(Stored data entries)
■ ■ ■ ■ ■
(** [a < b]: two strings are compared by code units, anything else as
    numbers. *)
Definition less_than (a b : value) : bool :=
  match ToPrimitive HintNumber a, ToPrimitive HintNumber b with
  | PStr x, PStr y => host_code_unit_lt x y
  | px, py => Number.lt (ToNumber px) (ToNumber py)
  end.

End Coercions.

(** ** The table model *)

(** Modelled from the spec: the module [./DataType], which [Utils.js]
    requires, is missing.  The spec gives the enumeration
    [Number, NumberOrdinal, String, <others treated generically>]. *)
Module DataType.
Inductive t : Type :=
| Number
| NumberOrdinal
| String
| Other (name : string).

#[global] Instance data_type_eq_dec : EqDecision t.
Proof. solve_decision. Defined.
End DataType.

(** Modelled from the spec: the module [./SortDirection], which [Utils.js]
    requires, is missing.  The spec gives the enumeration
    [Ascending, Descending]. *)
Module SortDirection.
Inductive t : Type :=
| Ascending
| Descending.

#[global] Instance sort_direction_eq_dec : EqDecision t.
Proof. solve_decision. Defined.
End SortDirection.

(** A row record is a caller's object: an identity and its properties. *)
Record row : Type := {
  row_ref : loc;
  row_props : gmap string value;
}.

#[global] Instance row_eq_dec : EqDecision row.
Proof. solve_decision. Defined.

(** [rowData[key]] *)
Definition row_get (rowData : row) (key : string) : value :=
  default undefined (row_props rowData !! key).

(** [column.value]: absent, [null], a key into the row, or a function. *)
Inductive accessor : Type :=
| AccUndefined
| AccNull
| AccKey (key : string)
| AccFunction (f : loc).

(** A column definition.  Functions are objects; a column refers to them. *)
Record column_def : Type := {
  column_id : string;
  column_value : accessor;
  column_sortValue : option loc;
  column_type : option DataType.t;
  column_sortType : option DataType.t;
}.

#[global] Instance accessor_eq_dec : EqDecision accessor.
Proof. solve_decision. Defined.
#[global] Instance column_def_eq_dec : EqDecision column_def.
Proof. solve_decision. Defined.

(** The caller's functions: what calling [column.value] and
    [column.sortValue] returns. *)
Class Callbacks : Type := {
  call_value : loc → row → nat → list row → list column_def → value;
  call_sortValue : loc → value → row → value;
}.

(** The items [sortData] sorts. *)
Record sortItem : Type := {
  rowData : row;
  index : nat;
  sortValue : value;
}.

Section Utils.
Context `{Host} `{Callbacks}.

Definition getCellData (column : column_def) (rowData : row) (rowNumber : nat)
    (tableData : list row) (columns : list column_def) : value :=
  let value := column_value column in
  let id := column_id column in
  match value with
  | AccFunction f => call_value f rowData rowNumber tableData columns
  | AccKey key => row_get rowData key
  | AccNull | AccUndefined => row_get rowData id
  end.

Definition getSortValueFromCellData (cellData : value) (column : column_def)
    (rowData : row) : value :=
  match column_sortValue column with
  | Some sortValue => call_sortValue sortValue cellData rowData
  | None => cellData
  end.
■ ■ ■ ■ ■
[Your objective] Return every line in the records that includes the string "which".

[Response to the exercise]
(** Modelled from the spec: the module [./DataType], which [Utils.js]
(** Modelled from the spec: the module [./SortDirection], which [Utils.js]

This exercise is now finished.